## WHAT THE TASK REQUIRES
Give again, unaltered, the lines of the listing below that run from the line having "itself (through [Revent]), its" through the line having "[lib/packet/dns.py], [dhcp.py], [eap.py]".
================
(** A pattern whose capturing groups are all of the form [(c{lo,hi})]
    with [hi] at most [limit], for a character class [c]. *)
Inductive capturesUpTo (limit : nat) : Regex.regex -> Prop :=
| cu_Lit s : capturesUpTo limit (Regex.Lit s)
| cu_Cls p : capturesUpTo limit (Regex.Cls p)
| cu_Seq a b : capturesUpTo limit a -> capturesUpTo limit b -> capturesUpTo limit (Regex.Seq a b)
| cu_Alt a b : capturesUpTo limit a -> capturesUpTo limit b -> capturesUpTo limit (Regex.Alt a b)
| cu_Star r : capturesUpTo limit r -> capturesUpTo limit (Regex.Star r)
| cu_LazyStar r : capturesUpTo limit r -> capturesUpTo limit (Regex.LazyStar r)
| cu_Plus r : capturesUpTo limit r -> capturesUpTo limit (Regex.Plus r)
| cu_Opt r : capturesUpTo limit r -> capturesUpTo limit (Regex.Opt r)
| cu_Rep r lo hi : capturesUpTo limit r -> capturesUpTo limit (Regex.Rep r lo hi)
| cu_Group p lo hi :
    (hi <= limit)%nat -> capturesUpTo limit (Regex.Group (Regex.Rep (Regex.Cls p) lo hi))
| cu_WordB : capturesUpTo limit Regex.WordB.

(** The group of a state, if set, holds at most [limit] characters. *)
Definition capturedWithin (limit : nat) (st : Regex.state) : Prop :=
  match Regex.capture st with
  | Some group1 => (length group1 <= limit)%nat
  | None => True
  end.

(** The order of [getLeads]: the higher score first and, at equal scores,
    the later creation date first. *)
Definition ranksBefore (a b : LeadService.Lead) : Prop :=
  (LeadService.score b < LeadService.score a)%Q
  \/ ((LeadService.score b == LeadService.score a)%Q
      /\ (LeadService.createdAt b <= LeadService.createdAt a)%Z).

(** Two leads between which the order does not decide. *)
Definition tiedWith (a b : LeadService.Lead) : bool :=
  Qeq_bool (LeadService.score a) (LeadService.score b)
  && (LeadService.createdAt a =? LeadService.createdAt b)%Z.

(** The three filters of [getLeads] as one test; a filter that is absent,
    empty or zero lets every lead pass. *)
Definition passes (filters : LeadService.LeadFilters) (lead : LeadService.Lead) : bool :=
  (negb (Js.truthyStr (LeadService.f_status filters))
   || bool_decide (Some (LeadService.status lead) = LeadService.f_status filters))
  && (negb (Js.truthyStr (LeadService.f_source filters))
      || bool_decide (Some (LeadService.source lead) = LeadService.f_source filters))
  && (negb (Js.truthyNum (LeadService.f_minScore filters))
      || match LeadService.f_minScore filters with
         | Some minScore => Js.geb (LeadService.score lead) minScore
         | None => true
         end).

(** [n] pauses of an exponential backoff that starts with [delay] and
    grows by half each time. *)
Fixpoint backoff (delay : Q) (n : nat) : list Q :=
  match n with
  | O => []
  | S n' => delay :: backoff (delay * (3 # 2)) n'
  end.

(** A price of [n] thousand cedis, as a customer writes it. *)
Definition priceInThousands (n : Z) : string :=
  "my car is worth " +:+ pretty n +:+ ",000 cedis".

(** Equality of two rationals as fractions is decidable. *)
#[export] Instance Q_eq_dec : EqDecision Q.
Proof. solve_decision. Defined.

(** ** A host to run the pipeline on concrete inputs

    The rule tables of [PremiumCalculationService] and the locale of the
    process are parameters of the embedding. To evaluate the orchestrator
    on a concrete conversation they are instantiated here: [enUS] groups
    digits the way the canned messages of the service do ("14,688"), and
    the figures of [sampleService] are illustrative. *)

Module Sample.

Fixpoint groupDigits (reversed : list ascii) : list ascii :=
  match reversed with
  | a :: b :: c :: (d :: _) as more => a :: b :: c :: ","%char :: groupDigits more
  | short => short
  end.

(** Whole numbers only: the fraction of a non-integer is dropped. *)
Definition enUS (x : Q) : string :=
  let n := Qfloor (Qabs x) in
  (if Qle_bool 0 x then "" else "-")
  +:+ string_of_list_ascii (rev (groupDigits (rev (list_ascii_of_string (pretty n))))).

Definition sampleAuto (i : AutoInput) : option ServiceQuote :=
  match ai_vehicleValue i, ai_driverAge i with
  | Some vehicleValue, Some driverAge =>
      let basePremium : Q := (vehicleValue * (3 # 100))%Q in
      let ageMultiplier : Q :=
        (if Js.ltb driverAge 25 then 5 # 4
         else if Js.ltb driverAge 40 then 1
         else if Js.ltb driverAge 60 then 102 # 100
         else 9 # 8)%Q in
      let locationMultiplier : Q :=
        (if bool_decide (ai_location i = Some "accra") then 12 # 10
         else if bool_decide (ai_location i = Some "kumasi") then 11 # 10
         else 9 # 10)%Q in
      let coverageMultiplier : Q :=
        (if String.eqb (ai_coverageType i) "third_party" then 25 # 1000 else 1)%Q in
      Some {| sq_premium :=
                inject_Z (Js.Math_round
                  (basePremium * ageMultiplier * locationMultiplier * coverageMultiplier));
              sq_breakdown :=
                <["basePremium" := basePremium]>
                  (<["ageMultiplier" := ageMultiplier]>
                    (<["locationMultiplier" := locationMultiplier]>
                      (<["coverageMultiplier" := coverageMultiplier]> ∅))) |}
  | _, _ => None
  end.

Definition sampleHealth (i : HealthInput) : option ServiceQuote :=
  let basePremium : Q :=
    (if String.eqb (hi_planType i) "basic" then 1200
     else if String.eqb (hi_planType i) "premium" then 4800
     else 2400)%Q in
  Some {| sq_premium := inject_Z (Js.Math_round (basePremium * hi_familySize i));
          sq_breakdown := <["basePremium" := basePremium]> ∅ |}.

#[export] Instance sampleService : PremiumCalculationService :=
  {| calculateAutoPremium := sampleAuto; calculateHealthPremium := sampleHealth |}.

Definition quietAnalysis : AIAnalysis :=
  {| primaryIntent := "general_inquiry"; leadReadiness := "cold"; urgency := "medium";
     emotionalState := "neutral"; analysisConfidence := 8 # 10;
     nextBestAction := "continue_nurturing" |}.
================
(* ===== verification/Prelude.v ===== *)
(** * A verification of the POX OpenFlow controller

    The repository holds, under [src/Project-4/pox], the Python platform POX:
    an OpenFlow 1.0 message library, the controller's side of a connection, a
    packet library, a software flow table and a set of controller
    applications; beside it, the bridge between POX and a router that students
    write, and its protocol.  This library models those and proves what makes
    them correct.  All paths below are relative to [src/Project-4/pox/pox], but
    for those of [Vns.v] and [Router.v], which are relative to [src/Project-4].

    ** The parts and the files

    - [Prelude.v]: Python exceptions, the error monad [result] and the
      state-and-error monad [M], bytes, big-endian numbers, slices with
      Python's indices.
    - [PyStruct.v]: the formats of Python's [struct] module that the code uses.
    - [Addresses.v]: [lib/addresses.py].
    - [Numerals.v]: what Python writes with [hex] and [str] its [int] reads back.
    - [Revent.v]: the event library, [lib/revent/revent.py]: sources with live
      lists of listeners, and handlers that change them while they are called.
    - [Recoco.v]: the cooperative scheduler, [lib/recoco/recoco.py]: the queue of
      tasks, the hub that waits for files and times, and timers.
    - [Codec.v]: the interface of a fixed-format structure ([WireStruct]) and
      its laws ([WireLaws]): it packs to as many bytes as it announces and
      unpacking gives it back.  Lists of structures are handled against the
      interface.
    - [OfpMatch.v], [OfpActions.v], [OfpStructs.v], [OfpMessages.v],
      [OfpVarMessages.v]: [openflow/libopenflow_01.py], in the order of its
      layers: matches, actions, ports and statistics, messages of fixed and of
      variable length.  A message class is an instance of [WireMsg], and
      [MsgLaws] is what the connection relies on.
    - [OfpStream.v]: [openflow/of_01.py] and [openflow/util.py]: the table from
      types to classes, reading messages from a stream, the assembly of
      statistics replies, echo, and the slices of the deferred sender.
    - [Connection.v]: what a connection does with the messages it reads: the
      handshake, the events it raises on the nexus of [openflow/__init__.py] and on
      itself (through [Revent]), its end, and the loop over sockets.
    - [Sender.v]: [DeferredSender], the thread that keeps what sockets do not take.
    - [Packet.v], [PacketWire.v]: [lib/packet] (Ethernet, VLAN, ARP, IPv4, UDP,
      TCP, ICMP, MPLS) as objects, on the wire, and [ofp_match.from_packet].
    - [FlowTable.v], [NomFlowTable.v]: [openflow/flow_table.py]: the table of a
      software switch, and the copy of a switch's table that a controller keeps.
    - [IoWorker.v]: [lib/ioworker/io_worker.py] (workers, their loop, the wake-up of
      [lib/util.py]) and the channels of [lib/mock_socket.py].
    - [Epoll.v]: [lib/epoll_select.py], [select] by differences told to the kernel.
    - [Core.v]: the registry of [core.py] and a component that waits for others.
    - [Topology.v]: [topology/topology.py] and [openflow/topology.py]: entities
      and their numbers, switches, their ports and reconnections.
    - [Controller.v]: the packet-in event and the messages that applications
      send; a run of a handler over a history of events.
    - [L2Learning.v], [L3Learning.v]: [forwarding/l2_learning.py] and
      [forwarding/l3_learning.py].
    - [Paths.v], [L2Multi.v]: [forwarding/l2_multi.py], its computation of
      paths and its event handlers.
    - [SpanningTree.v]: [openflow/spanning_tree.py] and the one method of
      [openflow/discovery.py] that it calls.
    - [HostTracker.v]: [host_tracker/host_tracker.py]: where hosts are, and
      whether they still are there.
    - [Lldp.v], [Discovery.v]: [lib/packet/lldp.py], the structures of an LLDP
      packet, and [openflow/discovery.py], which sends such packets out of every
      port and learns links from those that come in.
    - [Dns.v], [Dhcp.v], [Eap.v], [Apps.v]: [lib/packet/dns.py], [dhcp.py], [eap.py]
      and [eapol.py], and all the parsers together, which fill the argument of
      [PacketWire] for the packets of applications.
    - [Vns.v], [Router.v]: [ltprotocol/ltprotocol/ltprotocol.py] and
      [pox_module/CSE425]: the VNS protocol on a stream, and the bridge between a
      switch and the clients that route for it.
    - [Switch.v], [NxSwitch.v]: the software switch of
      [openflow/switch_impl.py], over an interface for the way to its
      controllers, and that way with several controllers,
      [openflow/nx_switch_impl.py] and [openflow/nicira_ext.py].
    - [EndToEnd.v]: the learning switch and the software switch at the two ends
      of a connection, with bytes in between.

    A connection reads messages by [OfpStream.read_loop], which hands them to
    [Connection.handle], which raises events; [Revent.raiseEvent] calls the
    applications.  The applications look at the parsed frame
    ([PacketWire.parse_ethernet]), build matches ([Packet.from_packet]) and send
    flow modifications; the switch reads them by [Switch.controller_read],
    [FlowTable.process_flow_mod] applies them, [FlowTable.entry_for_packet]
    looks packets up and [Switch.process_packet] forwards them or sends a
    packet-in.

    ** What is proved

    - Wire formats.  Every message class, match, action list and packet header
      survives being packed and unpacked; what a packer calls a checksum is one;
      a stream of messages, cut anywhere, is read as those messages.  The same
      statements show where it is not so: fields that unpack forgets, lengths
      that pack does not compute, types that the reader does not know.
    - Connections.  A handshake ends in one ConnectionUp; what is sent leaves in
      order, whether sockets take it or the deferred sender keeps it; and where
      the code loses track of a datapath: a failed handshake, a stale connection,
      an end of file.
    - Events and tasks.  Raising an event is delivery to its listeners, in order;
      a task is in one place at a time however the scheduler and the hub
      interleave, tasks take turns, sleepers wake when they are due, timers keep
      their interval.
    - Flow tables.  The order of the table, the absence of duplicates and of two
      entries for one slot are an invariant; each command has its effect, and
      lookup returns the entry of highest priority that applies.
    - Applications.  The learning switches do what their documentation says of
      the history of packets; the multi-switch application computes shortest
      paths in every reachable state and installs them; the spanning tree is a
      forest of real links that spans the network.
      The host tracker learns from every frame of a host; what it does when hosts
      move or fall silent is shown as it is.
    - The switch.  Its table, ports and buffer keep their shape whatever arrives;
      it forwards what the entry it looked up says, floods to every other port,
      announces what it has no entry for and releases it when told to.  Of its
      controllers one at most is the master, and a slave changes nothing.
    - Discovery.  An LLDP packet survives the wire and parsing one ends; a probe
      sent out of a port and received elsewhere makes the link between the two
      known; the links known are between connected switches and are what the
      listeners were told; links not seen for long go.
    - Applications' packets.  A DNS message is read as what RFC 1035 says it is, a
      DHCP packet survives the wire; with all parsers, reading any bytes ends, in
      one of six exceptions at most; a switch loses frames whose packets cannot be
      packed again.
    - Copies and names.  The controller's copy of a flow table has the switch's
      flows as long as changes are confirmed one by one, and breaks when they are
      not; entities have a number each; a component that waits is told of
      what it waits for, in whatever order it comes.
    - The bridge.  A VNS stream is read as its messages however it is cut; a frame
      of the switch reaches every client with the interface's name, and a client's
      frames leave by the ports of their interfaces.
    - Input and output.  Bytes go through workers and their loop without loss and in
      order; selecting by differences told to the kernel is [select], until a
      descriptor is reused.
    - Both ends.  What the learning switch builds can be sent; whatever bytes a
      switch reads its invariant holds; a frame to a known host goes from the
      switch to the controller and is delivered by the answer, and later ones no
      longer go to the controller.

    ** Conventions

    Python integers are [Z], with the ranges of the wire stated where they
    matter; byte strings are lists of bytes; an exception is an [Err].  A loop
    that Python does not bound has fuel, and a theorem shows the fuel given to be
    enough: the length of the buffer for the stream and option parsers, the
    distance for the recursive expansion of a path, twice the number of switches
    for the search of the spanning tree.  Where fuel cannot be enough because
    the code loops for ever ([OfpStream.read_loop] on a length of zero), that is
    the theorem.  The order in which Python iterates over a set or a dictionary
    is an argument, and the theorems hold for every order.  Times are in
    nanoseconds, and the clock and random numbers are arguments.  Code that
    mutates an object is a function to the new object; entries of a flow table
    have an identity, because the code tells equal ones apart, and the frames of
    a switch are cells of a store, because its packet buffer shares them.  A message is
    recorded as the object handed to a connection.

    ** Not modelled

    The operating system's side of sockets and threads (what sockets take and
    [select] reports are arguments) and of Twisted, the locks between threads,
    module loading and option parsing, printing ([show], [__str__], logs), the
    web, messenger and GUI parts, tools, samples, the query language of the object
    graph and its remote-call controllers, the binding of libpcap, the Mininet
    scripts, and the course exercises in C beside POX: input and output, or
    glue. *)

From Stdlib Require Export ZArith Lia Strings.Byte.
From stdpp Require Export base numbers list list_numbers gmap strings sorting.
================
## WRITTEN RESPONSE
      itself (through [Revent]), its end, and the loop over sockets.
    - [Sender.v]: [DeferredSender], the thread that keeps what sockets do not take.
    - [Packet.v], [PacketWire.v]: [lib/packet] (Ethernet, VLAN, ARP, IPv4, UDP,
      TCP, ICMP, MPLS) as objects, on the wire, and [ofp_match.from_packet].
    - [FlowTable.v], [NomFlowTable.v]: [openflow/flow_table.py]: the table of a
      software switch, and the copy of a switch's table that a controller keeps.
    - [IoWorker.v]: [lib/ioworker/io_worker.py] (workers, their loop, the wake-up of
      [lib/util.py]) and the channels of [lib/mock_socket.py].
    - [Epoll.v]: [lib/epoll_select.py], [select] by differences told to the kernel.
    - [Core.v]: the registry of [core.py] and a component that waits for others.
    - [Topology.v]: [topology/topology.py] and [openflow/topology.py]: entities
      and their numbers, switches, their ports and reconnections.
    - [Controller.v]: the packet-in event and the messages that applications
      send; a run of a handler over a history of events.
    - [L2Learning.v], [L3Learning.v]: [forwarding/l2_learning.py] and
      [forwarding/l3_learning.py].
    - [Paths.v], [L2Multi.v]: [forwarding/l2_multi.py], its computation of
      paths and its event handlers.
    - [SpanningTree.v]: [openflow/spanning_tree.py] and the one method of
      [openflow/discovery.py] that it calls.
    - [HostTracker.v]: [host_tracker/host_tracker.py]: where hosts are, and
      whether they still are there.
    - [Lldp.v], [Discovery.v]: [lib/packet/lldp.py], the structures of an LLDP
      packet, and [openflow/discovery.py], which sends such packets out of every
      port and learns links from those that come in.
    - [Dns.v], [Dhcp.v], [Eap.v], [Apps.v]: [lib/packet/dns.py], [dhcp.py], [eap.py]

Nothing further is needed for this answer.